大阪高等裁判所 昭和39年(く)170号 決定 1965年1月18日
少年 M・T(昭二二・七・三〇生)
主文
本件抗告を棄却する。
理由
本件抗告理由の要旨は、原決定摘示2の傷害の被害者○中○雄に対し少年が暴行を加えた事実は認めるが、少年が○中○雄に暴行を加えるに先立ち同人に対し「お前ここどこや思つてるのや、お前うちのマダムに何を言うた、いつもこうやからやつてしまえ」と言つたことはないのにかかわらず警察官の取調、勾留尋問、家庭裁判所での審判を通じて少年が右のような言辞を吐いたようにされてしまつたし、また原決定摘示3の恐喝未遂、同4の詐欺の事実認定は誤つている。従つて原決定には重大な事実の誤認があるからこれを取消されたく本件抗告に及ぶ、というのである。
よつて本件少年保護事件記録を精査し検討するに、司法警察員山口正義作成の本少年に係る昭和三九年九月二六日付少年事件送致書の別紙被疑事実の要旨欄並びに裁判官栄枝清一郎作成の本少年に対する同日付勾留状の別紙被疑事実の要旨欄には、それぞれ少年がA、Bと共謀して○中○雄に対し前記のような言辞を吐いた上暴行を加えたものと記載されて居り、少年を検察官に送致した司法警察員並びに少年に対する勾留処分を行つた裁判官は右のように認定したことが窺われるけれども、原決定は少年の非行事実の2おいて少年がC、Bと共謀の上○中○雄に因縁をつけ暴行して傷害を負わせた旨を摘示してはいるが、○中○雄に対し少年が前記のような言辞を吐いたと明示していないことは、原決定の記載に徴し明らかであつて、○中○雄、Bの司法巡査に対する各供述調書、Bの司法巡査に対する昭和三九年九月二九日付供述調書謄本、本少年の司法巡査に対する同年九月二五日付二九日付各供述調書、Cの司法巡査に対する同年九月二九日付供述調書を綜合すれば、本少年がC、Bと共謀の上、○中○雄と鄭○得との口論の際その詳しい経緯を質すこともなく○中○雄に食つてかかつて暴行を加え傷害を負わせた事実が認められるから、原決定の非行事実2の事実摘示においては決定に影響を及ぼすべき重大な事実の誤認はない。

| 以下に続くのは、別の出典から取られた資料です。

Lemma pieces_run code before ps after m x m' :
  code = before ++ assemble field (length before) ps ++ after → four field → Forall piece_ok ps →
  resolved table return_offset field (jump_fields (length before) ps) → run_pieces ps m = Some (x, m') →
  ∃ n, exit_offset (length before) ps x = Some n ∧
    leads code (Running (Z.of_nat (length before)) m) (Running (Z.of_nat n) m').
Proof.
  intros Hc Hf. revert before m Hc. induction ps as [|p ps IH]; intros before m Hc Hok Hres Hr; cbn in Hr.
  { injection Hr as <- <-. eexists. split; [done|]. cbn. rewrite Nat.add_0_r. apply leads_refl. }
  apply Forall_cons in Hok as [Hp Hok]. cbn [jump_fields] in Hres.
  assert (∀ b, length b = piece_size p → code = (before ++ b) ++ assemble field (length (before ++ b)) ps ++ after →
    ∀ m1, run_pieces ps m1 = Some (x, m') →
    ∃ n, exit_offset (length before) (p :: ps) x = Some n ∧
      leads code (Running (Z.of_nat (length before + length b)) m1) (Running (Z.of_nat n) m')) as Hrest.
  { intros b Hb Hcb m1 Hr1. destruct (IH (before ++ b) m1) as (n & Hn & Hl); [done..| |done|].
    - rewrite length_app, Hb. intros t k Hin. apply Hres. rewrite elem_of_app. by right.
    - exists n. rewrite length_app in Hn, Hl. split; [|done]. destruct x; [|done]. cbn in *.
      rewrite <- Hn. f_equal. rewrite Hb. lia. }
  destruct p as [i b|cc h t|l]; cbn [assemble piece_size] in *.
  - destruct (exec i m) as [m1| |] eqn:Hx; [|done..].
    destruct (Hrest b eq_refl) with (m1 := m1) as (n & Hn & Hl); [|done|].
    { by rewrite length_app, Hc, <- !app_assoc. }
    exists n. split; [done|]. eapply leads_trans; [|exact Hl].
    eapply (leads_next code before b i); [by rewrite Hc, <- app_assoc|done|done].
  - destruct (Hres t (length before + length h)) as (n & Hn & Hd & Hrange); [rewrite elem_of_app; left; by left|].
    set (d := (Z.of_nat n - Z.of_nat (length before + length h + 4))%Z) in *.
    assert (∀ rest, decode ((h ++ le_split 4 d) ++ rest) = Some (jump_instr cc d, rest)) as Hdec.
    { intros rest. rewrite <- app_assoc, Hp. unfold in_int32 in Hrange. by rewrite wrap_s_id by lia. }
    assert (code = before ++ (h ++ le_split 4 d) ++ assemble field (length before + length h + 4) ps ++ after) as Hc'.
    { rewrite Hc, <- Hd, <- !app_assoc. done. }
    assert (Z.of_nat (length before + length (h ++ le_split 4 d)) + d = Z.of_nat n)%Z as Hto.
    { rewrite length_app. change (length (le_split 4 d)) with 4. lia. }
    destruct cc as [cc|].
    + destruct (status m) as [f|] eqn:Hs; [|done]. cbn in Hr. destruct (condition cc f) as [c|] eqn:Hcc; [|done]. cbn in Hr.
      pose proof (leads_branch _ _ _ _ _ _ _ _ _ Hc' Hdec Hs Hcc) as Hl. destruct c.
      * injection Hr as <- <-. exists n. split; [done|]. by rewrite Hto in Hl.
      * destruct (Hrest (h ++ le_split 4 d)) with (m1 := m) as (n' & Hn' & Hl'); [| |done|].
        { by rewrite length_app. }
        { rewrite Hc', !length_app, <- !app_assoc. change (length (le_split 4 d)) with 4. by rewrite Nat.add_assoc. }
        exists n'. split; [done|]. eapply leads_trans; [exact Hl|exact Hl'].
    + injection Hr as <- <-. exists n. split; [done|]. pose proof (leads_jump _ _ _ _ _ m Hc' Hdec) as Hl. by rewrite Hto in Hl.
  - destruct (Hrest [] eq_refl) with (m1 := m) as (n & Hn & Hl); [|done|].
    { by rewrite app_nil_r. }
    exists n. by rewrite Nat.add_0_r in Hl.
Qed.

End run.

なお原決定摘示の非行事実3の恐喝未遂の点は、○川○一の司法警察員に対する昭和三九年九月二二日付供述調書謄本、司法警察員に対する同月二六日付供述調書、本少年の司法巡査に対する同年一〇月一日付供述調書、Cの司法巡査に対する同年一〇月一日付供述調書により明らかに認定できるから原決定にはこの点に関する事実の誤認はない。

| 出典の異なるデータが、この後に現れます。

Lemma straight_inplace o on_rhs r k : inplace_op o on_rhs k = true → in_int32 k → straight (emit (emit_inplace o r k)).
Proof using g context some M Hframe.
  intros Ho Hk. assert (is_Some (int_binary o 1 k)) as [c Hc].
  { unfold inplace_op, is_shift, is_op in Ho. cbn [existsb] in Ho.
    repeat match type of Ho with
      | context [String.eqb o ?k] => destruct (String.eqb_spec o k) as [Hk'|_]; [subst o; cbn in Ho |- *; try by eexists|]
      end; try done.
    all: destruct on_rhs; [|done]; destruct (Z.leb_spec 0 k), (Z.ltb_spec k 64); try done;
      rewrite (proj2 (Z.ltb_ge k 0)), (proj2 (Z.leb_gt 64 k)) by lia; by eexists. }
  destruct (inplace_yields o on_rhs r 1 k c Ho Hk ltac:(done) Hc) as (f & Hy & _). by eapply straight_yields.
Qed.

Lemma straight_compare l r w : straight (emit (code_generator_binary_emit_reg_reg_compare l r w)).
Proof.
  unfold code_generator_binary_emit_reg_reg_compare. destruct (w =? 4)%Z;
    [eapply straight_compares, compares_registers32|eapply straight_compares, compares_registers].
Qed.

Lemma straight_compare_immediate r k : straight (emit (binary_emit_cmp_reg_imm32 r (imm32 k))).
Proof. eapply straight_compares, compares_immediate, imm32_range. Qed.

(** ** Instructions *)

Lemma register_operation_total_for o w : integer_operator o → is_Some (emit_register_operation o w).
Proof.
  unfold integer_operator, binary_table, emit_register_operation, condition_opcode. cbn [assoc]. cbv zeta.
  intros [f Hf]. repeat match type of Hf with
    | (if String.eqb o ?k then _ else _) = _ => destruct (String.eqb_spec o k) as [Hk|_]; [subst o; by eexists|]
    end. done.
Qed.

Lemma immediate_total_for o on_rhs k :
  rhs_immediate_supported o = true → (on_rhs = false → commutative o = true) →
  is_Some (emit_immediate o on_rhs k) ∨ is_shift o = true.
Proof.
  unfold rhs_immediate_supported, commutative, emit_immediate, emit_immediate_arithmetic, is_shift, is_op.
  cbn [existsb]. intros Ho Hl.
  repeat match type of Ho with
    | context [String.eqb o ?k] => destruct (String.eqb_spec o k) as [Hk|_];
        [subst o; cbn in Hl |- *; destruct on_rhs; try (left; by eexists); try (by right); by specialize (Hl eq_refl)|]
    end. done.
Qed.

Section instruction.
Variables (i : IRInstruction) (o : string).
Context (Hl : readable (lhs i)) (Hr : readable (rhs i)) (Ho : integer_operator o) (Hd : storable (dest i)).

Lemma straight_general : straight (emit_general g context i o).
Proof using All.
  unfold emit_general.
  destruct (register_operation_total_for o (code_generator_binary_instruction_compare_width g context i) Ho) as [e He].
  rewrite He. apply straight_seq; [by apply straight_load|]. apply straight_seq; [by apply straight_load|].
  apply straight_seq; [by eapply straight_register_operation|]. apply straight_store; [left|done].
Qed.

Lemma immediate_operand_static x k on_rhs :
  immediate_operand i o = Some (x, k, on_rhs) →
  readable x ∧ in_int32 k ∧ rhs_immediate_supported o = true ∧ (on_rhs = false → commutative o = true).
Proof using Hl Hr.
  assert (∀ k, commutative o && code_generator_binary_immediate_fits_signed_32 k = true →
    readable (rhs i) ∧ in_int32 k ∧ rhs_immediate_supported o = true ∧ (false = false → commutative o = true)) as Hleft.
  { intros k' [Hc Hk]%andb_true_iff. split_and!; [done|by apply fits_in_int32| |done].
    unfold rhs_immediate_supported. by rewrite Hc. }
  unfold immediate_operand.
  destruct (rhs i) as [| | |v| | |] eqn:Hri; destruct (lhs i) as [| | |w| | |] eqn:Hli; try done;
    repeat case_match; try done; intros [= <- <- <-];
    match goal with
    | H : rhs_immediate_supported o && _ = true |- _ =>
        apply andb_true_iff in H as [Hs Hv]; split_and!; [done|by apply fits_in_int32|done|done]
    | |- _ => by apply Hleft
    end.
Qed.

Lemma straight_binary : straight (binary_emit_binary_integer g context i o).
Proof using All.
  unfold binary_emit_binary_integer.
  match goal with |- straight (match ?x with _ => _ end) => destruct x as [[k mask]|] eqn:Hpow end.
  { destruct (rhs i) as [| | |v| | |] eqn:Hri; try done. destruct (is_op o ["/"; "%"]%string) eqn:Hop; [|done].
    destruct (power_of_two_spec v k mask Hr Hpow) as (Hk & -> & ->).
    apply straight_seq; [by apply straight_load|]. apply straight_seq; [by apply straight_power_of_two|].
    apply straight_store; [left|done]. }
  destruct (immediate_operand i o) as [[[x k] on_rhs]|] eqn:Himm; [|apply straight_general].
  destruct (immediate_operand_static _ _ _ Himm) as (Hx & Hk & Hs & Hcom).
  destruct (if inplace_op o on_rhs k then destination_register g context i else None) as [r|] eqn:Hin.
  - destruct (inplace_op o on_rhs k) eqn:Hop; [|done].
    apply straight_seq; [by apply straight_load|by eapply straight_inplace].
  - destruct (emit_immediate o on_rhs k) as [e|] eqn:He.
    + apply straight_seq; [by apply straight_load|].
      apply straight_seq; [|apply straight_store; [left|done]]. eapply straight_immediate; [exact He| |done].
      intros Hdiv. rewrite Hdiv in Hs. by vm_compute in Hs.
    + apply straight_seq; [by apply straight_load|apply straight_general].
Qed.

Lemma straight_unary : is_op o ["+"; "-"; "!"; "~"]%string = true → straight (emit_unary_integer g context i o).
Proof using Hframe Haliases Hnarrow some Hl Hd.
  clear Hr Ho. intros Hop. unfold emit_unary_integer. apply straight_seq; [by apply straight_load|].
  apply is_op_elem in Hop.
  repeat (apply elem_of_cons in Hop as [Hk|Hop]; [subst o; cbn [String.eqb Ascii.eqb Bool.eqb];
    apply straight_seq; [|by apply straight_store; [left|]]|]); [..|by apply elem_of_nil in Hop].
  - eapply straight_emit, asm_ret.
  - eapply straight_yields, yields_neg.
  - eapply straight_yields, (yields_compare 4 _ _ _ _ tests_eq (compares_zero _)).
  - eapply straight_yields, yields_not.
Qed.

End instruction.

(** ** Fused sequences *)

Lemma straight_operand_in x s (f : BinaryGpRegister → Gen ()) :
  readable x → (∀ r, straight (f r)) → straight (r ← operand_in g context x s; f r).
Proof using Hframe some.
  intros Hx Hf. eapply straight_ext; [intros o; apply operand_in_bind|].
  apply straight_seq; [by apply straight_operand|apply Hf].
Qed.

なお原決定摘示の非行事実4の詐欺の点については、少年は原裁判所審判廷において他の非行事実と共に「その通り相違ありません」と陳述しかつ「事件の詳細は警察で述べたとおりです」と附陳しているのであるが、右事実についての少年の司法巡査に対する昭和三九年一〇月二日付供述調書において、少年はタクシーに乗車する際同乗したDが、タクシーの行先である能勢口で知人から金を受取る予定になつていて乗車料金はDが支払つてくれるものと考えていたので運転手を欺罔して乗車料金の支払を免れる意思はなかつたのであるがDが予定のように金を受取ることができなかつたため乗車料金の支払ができなくなつたのであると供述しているから、少年は原裁判所審判廷で右詐欺の事実特に欺罔の犯意を自認したものということはできないのであつて、被害者○浜○義の被害届、司法警察員に対する供述調書、ならびに右タクシーに少年と共に乗車したCの司法巡査に対する同年一〇月二日付供述調書と併せ考えても少年の欺罔の犯意ならびに右D、C等との共謀を肯認し難いから原決定にはその非行事実4の詐欺の点について犯罪の証明がないのにもかかわらずこれを非行として掲げた事実誤認があるというの外はない。
然しながら本件保護事件記録及び少年調査記録を精査するに原決定非行事実1乃至3のみに基いても本件において少年の要保護性が優に認められることは原決定説示のとおりであつて、右4の詐欺の点を除外することにより原決定の言渡した医療少年院送致の処分が不当となるものとは言えない。
なお職権により調査すると原決定は非行事実3の恐喝未遂の適条として刑法二四九条一項六〇条のみを掲げて、同法二五〇条を掲げていないのは単なる条文の脱漏と思料されるから、この点が決定に影響を及ぼす法令の違反であるとは言えない。
よつて本件抗告は理由がないから、少年法三三条一項、少年審判規則五〇条により主文のとおり決定する。